» Available data
--------------------

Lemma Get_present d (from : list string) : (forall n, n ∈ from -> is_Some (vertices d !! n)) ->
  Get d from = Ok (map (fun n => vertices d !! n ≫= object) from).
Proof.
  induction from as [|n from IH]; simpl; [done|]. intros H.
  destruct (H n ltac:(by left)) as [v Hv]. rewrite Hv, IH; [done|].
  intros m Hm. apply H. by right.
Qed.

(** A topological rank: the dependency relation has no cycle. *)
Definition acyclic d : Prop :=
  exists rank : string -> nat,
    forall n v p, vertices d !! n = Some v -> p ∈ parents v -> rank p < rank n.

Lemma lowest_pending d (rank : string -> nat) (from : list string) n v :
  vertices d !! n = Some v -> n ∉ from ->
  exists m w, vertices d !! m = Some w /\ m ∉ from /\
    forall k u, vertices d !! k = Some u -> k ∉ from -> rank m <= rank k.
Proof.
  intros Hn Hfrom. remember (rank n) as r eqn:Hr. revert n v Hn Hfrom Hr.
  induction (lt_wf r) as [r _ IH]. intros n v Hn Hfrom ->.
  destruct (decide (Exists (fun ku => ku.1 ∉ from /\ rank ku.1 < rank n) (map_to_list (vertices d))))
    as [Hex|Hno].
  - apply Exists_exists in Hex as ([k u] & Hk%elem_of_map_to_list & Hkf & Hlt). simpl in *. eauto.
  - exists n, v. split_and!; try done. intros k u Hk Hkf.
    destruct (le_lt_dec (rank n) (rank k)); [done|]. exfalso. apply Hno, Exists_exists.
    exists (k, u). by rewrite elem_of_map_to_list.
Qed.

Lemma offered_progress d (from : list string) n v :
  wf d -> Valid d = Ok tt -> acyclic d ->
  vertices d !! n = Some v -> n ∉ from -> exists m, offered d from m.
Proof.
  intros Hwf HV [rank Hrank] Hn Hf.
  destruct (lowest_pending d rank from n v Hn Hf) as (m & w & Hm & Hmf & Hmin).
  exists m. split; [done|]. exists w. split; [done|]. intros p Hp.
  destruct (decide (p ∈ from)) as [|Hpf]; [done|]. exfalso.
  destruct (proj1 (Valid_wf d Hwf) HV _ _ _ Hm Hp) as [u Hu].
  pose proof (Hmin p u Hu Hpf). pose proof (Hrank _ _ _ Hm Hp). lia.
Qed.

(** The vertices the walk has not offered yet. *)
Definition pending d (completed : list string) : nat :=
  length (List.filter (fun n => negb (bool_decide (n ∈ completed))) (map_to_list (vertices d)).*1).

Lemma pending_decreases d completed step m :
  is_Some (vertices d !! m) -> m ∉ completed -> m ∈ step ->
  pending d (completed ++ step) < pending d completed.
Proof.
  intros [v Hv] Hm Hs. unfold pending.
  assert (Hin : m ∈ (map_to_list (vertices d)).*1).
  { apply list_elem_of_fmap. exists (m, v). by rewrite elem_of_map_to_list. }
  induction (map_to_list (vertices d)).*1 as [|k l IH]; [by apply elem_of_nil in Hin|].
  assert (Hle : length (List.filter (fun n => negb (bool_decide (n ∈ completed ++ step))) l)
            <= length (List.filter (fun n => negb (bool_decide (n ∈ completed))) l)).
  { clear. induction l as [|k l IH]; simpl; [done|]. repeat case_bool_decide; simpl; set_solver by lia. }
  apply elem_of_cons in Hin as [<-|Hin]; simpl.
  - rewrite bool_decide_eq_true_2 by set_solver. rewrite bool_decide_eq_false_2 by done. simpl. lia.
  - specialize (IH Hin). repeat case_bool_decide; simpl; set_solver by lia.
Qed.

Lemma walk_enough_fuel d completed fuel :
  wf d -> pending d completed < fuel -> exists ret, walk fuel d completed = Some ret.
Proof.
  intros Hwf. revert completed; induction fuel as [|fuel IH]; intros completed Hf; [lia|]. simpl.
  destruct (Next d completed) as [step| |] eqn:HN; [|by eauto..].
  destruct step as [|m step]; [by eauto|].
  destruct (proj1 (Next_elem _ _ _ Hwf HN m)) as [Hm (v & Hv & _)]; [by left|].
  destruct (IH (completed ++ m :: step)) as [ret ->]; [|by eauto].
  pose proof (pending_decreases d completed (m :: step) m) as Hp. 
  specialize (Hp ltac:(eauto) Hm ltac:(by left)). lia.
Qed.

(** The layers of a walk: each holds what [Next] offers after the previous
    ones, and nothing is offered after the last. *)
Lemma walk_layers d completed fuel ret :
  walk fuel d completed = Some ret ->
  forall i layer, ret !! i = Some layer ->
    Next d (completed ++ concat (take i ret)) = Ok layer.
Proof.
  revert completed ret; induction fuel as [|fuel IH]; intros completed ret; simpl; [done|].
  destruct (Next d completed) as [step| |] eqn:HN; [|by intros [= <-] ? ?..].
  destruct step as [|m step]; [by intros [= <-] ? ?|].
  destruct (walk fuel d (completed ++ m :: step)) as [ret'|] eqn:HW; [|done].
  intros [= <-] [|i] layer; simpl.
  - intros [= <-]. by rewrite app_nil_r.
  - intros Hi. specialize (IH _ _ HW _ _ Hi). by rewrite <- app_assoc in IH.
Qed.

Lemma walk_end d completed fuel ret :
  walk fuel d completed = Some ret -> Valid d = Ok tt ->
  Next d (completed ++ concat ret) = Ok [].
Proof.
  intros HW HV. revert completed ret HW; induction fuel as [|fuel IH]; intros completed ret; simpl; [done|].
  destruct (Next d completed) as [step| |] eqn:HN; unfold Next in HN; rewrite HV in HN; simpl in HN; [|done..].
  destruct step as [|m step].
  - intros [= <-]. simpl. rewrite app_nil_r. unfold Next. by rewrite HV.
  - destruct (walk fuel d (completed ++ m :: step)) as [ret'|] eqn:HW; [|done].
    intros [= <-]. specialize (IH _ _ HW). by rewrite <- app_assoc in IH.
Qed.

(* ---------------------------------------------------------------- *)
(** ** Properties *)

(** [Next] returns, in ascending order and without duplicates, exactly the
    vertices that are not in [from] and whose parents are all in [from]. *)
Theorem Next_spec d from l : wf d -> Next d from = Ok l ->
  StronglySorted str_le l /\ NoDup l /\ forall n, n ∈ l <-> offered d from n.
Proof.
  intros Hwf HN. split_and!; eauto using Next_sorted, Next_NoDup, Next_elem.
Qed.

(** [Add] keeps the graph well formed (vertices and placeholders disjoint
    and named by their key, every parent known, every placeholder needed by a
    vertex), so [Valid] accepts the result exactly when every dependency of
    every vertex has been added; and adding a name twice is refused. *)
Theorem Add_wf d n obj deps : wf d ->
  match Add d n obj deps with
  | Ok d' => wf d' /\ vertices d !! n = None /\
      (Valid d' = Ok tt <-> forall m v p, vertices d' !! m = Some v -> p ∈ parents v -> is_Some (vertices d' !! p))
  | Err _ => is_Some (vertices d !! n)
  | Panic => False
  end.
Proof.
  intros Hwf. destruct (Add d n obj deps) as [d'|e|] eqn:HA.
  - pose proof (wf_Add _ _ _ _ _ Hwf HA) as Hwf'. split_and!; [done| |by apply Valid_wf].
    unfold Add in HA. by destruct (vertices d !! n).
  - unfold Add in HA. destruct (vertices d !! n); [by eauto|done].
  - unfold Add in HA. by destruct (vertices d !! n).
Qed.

--------------------

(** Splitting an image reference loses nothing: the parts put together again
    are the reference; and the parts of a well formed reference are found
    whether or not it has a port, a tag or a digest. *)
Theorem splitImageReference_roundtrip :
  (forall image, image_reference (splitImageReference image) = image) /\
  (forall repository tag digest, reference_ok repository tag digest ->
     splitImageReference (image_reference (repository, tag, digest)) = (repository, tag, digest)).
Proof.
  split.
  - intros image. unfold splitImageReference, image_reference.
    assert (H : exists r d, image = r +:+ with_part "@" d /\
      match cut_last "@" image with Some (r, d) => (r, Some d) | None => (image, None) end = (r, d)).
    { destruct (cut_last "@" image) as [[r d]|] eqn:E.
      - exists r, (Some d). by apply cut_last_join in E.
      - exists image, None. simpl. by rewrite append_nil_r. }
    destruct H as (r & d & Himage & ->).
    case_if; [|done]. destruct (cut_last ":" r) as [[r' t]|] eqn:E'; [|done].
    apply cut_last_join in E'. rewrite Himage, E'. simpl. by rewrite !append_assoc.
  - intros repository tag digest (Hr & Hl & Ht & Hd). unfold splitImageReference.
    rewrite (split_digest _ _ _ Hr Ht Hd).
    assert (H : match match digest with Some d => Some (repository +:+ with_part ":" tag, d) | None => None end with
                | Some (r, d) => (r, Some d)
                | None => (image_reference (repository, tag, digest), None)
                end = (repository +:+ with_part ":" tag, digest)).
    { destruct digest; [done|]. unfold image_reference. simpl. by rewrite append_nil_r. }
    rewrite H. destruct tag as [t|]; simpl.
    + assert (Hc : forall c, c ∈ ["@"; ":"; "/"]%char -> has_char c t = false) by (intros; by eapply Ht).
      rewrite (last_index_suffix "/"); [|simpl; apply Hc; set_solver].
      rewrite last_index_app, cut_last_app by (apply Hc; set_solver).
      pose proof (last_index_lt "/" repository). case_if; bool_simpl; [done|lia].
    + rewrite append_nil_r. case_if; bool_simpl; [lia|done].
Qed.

--------------------

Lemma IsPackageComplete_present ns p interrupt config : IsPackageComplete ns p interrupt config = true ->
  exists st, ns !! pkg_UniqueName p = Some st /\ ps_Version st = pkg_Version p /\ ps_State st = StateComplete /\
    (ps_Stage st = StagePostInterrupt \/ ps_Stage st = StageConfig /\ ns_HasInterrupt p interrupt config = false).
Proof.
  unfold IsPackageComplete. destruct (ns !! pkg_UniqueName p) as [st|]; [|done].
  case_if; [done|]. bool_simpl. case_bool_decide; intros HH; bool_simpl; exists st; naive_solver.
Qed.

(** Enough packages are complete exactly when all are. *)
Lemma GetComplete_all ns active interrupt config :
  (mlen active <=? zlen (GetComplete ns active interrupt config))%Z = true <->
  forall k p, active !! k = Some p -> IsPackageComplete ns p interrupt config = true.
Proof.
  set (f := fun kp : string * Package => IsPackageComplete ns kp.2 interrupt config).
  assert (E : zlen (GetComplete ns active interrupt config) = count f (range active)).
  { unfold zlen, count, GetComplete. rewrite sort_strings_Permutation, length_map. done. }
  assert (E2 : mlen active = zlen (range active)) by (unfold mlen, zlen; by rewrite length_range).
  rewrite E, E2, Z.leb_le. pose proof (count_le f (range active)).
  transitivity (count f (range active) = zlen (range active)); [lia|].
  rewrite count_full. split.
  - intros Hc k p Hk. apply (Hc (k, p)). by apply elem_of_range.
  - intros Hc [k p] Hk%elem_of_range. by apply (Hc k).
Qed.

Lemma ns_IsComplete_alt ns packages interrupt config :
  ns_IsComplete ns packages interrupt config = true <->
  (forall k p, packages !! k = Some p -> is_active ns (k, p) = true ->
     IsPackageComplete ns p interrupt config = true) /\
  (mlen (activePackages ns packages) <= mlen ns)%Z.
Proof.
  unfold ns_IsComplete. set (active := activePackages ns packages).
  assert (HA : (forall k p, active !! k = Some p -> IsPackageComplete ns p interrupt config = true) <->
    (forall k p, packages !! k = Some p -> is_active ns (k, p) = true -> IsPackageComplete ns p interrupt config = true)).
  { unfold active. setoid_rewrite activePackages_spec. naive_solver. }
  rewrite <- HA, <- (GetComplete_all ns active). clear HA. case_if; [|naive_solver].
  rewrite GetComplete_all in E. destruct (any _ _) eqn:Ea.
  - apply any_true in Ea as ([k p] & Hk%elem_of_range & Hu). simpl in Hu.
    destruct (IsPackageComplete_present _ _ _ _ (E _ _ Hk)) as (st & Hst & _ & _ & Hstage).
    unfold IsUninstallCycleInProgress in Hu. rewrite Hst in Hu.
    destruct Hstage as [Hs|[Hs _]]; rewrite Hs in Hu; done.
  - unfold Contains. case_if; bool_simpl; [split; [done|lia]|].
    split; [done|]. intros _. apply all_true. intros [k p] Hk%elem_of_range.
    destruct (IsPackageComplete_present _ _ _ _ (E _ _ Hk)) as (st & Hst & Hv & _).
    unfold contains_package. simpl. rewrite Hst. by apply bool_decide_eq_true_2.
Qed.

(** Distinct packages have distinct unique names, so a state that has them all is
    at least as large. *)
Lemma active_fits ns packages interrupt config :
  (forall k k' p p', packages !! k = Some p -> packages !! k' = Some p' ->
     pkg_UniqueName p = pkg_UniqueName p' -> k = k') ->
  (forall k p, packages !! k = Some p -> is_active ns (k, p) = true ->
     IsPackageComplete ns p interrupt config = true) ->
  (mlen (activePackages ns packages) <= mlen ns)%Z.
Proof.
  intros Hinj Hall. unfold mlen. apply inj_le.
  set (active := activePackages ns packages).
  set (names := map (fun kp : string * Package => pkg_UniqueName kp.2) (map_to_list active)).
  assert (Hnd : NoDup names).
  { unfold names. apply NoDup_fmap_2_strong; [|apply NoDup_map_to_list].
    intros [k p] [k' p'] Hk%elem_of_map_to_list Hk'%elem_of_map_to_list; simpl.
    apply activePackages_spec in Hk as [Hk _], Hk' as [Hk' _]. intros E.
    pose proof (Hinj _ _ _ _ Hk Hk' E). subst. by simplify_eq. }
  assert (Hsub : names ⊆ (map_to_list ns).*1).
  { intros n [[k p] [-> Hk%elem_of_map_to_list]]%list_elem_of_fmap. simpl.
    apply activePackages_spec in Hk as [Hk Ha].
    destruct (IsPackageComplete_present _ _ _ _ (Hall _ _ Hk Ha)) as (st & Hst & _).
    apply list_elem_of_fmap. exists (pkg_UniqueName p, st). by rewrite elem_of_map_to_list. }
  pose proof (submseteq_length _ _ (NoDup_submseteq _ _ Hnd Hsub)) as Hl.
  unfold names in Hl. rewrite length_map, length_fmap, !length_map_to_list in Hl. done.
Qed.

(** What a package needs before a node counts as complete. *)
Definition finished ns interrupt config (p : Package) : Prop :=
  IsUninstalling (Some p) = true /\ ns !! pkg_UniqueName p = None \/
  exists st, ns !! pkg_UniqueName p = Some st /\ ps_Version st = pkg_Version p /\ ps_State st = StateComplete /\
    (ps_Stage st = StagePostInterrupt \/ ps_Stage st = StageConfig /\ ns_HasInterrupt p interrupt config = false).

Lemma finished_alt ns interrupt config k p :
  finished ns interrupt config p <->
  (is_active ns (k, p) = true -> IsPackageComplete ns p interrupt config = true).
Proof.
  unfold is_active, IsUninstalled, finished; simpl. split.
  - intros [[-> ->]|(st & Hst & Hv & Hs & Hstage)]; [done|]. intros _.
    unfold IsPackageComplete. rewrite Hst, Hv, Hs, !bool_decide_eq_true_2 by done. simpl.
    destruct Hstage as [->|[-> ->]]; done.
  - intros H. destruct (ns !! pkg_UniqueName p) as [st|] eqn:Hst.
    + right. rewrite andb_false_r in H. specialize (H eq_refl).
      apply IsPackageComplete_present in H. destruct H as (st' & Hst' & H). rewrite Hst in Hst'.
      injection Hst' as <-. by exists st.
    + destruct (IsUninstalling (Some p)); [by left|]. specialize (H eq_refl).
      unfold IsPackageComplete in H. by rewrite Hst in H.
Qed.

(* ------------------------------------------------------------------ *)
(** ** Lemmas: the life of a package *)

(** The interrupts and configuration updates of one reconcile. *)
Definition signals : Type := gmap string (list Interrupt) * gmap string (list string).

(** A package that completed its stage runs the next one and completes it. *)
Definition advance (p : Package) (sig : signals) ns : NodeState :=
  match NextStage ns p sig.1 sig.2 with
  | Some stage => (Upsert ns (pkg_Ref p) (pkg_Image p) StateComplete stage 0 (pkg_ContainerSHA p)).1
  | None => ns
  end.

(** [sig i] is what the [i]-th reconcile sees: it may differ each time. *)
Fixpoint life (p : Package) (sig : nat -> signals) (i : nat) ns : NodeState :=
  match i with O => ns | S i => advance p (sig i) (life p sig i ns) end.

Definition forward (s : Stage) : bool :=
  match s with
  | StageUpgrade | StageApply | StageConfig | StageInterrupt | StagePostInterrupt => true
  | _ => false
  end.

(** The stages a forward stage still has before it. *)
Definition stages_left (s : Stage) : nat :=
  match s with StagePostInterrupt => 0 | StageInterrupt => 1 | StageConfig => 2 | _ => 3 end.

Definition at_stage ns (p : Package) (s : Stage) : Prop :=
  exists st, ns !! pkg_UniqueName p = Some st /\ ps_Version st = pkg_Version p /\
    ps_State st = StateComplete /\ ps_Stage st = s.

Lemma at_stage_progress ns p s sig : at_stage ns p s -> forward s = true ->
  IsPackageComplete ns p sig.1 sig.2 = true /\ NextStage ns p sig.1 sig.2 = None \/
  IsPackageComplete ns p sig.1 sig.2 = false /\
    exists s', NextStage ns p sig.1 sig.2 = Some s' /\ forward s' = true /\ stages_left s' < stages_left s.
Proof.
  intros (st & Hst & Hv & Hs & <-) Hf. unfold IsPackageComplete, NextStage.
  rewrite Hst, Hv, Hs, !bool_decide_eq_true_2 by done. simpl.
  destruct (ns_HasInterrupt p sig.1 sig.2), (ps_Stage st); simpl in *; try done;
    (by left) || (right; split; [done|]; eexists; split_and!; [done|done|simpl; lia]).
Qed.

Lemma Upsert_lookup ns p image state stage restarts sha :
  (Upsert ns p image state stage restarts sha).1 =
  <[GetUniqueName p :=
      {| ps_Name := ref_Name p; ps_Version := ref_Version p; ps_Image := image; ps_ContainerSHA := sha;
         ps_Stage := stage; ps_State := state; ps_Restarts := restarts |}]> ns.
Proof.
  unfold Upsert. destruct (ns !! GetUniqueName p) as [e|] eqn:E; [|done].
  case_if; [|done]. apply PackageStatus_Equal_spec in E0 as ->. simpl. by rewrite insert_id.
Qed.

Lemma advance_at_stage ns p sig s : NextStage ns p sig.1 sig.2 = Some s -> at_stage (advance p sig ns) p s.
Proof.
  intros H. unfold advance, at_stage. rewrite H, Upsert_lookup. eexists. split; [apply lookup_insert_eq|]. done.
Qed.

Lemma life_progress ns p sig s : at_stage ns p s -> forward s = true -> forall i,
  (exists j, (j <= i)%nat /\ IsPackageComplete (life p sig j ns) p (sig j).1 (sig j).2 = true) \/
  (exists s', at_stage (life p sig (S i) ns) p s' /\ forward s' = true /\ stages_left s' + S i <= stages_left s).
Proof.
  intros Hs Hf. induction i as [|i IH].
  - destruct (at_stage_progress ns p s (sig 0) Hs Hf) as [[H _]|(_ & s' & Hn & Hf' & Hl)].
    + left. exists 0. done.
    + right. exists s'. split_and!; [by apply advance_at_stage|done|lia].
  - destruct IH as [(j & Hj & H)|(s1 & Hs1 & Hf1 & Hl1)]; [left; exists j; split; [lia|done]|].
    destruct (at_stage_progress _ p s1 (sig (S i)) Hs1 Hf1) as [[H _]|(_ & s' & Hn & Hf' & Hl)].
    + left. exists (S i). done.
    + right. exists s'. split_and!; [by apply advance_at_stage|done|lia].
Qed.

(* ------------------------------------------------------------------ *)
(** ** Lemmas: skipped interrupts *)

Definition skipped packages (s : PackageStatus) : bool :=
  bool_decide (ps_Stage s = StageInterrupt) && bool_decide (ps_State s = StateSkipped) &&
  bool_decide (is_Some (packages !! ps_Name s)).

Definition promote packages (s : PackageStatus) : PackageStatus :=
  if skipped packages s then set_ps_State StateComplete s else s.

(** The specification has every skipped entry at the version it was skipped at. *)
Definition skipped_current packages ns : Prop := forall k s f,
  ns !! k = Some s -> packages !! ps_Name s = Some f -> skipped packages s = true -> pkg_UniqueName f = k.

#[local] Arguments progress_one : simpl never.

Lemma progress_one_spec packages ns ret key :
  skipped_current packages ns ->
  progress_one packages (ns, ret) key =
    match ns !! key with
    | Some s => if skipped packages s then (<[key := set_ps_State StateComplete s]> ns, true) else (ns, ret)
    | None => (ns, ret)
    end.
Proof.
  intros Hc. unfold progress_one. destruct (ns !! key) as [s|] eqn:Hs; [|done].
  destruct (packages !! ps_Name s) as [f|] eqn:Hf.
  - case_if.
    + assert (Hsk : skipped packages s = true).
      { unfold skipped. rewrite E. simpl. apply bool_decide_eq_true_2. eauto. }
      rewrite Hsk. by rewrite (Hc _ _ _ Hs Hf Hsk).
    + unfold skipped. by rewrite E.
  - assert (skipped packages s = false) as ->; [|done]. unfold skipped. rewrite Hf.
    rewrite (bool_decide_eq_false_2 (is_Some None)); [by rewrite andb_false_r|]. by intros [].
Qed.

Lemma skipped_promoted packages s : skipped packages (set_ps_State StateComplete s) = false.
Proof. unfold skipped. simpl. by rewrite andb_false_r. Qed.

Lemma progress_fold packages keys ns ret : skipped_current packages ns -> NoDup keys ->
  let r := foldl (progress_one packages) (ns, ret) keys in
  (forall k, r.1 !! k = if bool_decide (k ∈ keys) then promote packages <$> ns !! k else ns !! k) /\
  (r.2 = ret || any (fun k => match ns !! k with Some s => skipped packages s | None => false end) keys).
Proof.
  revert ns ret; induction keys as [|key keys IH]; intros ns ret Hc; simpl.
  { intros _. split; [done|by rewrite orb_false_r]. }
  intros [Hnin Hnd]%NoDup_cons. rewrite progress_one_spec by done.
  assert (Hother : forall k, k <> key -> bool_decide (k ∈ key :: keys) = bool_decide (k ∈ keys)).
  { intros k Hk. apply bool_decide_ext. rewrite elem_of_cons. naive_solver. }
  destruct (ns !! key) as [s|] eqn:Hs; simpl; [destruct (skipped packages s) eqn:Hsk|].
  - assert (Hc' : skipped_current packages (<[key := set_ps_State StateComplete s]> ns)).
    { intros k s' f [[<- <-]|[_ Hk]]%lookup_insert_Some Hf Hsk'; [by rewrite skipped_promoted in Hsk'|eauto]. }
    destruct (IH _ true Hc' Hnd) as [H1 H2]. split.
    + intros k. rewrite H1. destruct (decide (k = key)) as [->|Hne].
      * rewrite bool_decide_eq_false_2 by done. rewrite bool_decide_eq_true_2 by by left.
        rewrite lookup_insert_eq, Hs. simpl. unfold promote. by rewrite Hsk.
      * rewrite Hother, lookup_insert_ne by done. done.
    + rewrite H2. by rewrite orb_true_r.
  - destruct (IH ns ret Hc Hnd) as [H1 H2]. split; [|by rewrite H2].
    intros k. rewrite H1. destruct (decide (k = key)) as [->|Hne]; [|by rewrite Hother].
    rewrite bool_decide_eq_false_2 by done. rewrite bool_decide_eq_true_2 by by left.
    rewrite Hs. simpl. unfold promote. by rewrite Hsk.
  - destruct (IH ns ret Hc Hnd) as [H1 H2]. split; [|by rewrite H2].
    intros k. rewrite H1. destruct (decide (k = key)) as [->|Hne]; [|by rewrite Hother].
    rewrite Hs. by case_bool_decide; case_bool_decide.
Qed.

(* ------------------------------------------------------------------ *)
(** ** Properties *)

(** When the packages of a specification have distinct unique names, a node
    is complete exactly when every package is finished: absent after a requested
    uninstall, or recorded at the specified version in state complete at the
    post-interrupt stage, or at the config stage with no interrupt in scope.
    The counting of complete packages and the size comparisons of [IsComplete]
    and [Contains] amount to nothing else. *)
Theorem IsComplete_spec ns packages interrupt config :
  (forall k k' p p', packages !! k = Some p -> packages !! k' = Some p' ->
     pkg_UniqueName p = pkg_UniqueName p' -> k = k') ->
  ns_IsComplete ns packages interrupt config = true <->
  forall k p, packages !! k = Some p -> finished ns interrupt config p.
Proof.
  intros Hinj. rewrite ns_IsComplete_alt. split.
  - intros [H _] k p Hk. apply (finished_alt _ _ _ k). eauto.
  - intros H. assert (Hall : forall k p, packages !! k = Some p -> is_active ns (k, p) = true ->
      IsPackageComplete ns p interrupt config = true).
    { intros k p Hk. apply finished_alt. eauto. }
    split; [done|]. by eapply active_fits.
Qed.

--------------------

Copy down each line in the entries that has the word "then".

  if skipped packages s then set_ps_State StateComplete s else s.
    | Some s => if skipped packages s then (<[key := set_ps_State StateComplete s]> ns, true) else (ns, ret)
  (forall k, r.1 !! k = if bool_decide (k ∈ keys) then promote packages <$> ns !! k else ns !! k) /\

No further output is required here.